**Brief:**
The answer is a stretch of the material below, returned exactly: the line containing "Definition releaseUsageBillingBatchImageFrozenBalance (userID", the line containing "do* txPut (putUser", and all lines between.

**Given data:**
★ ★ ★ ★ ★

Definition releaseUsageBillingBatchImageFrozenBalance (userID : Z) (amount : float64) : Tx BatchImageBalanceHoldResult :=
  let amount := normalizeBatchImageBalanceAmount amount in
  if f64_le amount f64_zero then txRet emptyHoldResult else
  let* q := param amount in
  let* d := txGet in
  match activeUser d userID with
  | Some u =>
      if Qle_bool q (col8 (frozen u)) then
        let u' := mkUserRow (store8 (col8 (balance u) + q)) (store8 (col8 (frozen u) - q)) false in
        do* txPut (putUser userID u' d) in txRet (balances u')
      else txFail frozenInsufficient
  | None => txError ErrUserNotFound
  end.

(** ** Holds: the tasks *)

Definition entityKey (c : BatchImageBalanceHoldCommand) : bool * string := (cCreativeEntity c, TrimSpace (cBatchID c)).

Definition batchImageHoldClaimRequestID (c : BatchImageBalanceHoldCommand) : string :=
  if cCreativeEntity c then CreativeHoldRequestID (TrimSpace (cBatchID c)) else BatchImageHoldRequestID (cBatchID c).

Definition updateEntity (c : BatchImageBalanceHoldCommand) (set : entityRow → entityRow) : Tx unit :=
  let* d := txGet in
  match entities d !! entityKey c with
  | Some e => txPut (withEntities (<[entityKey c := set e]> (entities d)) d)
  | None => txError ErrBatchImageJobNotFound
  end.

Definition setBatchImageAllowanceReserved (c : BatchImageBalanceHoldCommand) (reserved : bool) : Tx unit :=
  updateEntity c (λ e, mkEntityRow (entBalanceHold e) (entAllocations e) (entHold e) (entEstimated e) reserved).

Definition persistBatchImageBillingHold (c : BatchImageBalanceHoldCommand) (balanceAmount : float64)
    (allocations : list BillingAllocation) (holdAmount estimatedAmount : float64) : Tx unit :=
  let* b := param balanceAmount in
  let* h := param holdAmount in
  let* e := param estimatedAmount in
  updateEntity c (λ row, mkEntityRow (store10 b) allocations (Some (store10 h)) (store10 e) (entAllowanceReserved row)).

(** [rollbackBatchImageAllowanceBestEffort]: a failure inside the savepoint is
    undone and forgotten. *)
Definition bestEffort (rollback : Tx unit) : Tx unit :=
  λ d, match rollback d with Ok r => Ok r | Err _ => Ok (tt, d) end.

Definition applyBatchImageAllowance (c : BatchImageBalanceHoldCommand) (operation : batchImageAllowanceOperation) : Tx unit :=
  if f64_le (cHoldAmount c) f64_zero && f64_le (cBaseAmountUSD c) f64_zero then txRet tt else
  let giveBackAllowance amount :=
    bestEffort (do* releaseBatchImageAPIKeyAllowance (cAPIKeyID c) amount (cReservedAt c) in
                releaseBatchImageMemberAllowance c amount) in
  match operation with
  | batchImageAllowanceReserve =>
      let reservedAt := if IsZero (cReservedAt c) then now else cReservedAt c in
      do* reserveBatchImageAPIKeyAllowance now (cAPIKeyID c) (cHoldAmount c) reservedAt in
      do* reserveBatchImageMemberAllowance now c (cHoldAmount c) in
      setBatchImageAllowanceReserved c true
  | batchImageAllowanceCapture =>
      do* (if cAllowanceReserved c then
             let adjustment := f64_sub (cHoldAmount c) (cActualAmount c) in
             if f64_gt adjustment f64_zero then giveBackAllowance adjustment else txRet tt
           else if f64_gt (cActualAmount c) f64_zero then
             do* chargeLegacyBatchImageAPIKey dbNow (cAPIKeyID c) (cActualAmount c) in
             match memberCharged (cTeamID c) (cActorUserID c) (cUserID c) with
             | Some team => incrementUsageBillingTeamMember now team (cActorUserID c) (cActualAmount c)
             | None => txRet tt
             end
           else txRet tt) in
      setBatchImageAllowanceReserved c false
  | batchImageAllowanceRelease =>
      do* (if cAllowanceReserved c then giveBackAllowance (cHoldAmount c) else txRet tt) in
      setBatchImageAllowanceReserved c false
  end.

★ ★ ★ ★ ★

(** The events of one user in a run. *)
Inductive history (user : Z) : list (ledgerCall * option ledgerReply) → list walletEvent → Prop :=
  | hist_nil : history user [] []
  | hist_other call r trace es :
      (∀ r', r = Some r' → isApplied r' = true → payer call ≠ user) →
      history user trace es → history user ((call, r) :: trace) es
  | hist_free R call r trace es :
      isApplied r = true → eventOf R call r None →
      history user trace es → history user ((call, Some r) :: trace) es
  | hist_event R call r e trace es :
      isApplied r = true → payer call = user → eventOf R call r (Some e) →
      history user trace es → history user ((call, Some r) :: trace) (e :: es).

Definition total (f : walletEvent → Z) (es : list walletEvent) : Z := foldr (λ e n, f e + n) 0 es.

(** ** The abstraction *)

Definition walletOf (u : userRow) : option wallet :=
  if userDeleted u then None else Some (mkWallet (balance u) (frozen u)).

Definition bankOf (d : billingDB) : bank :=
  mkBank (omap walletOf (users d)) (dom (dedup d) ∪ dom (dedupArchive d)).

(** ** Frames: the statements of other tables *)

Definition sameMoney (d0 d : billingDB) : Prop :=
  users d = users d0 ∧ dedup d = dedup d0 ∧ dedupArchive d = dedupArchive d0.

★ ★ ★ ★ ★

**Reply:**
Definition releaseUsageBillingBatchImageFrozenBalance (userID : Z) (amount : float64) : Tx BatchImageBalanceHoldResult :=
  let amount := normalizeBatchImageBalanceAmount amount in
  if f64_le amount f64_zero then txRet emptyHoldResult else
  let* q := param amount in
  let* d := txGet in
  match activeUser d userID with
  | Some u =>
      if Qle_bool q (col8 (frozen u)) then
        let u' := mkUserRow (store8 (col8 (balance u) + q)) (store8 (col8 (frozen u) - q)) false in
        do* txPut (putUser userID u' d) in txRet (balances u')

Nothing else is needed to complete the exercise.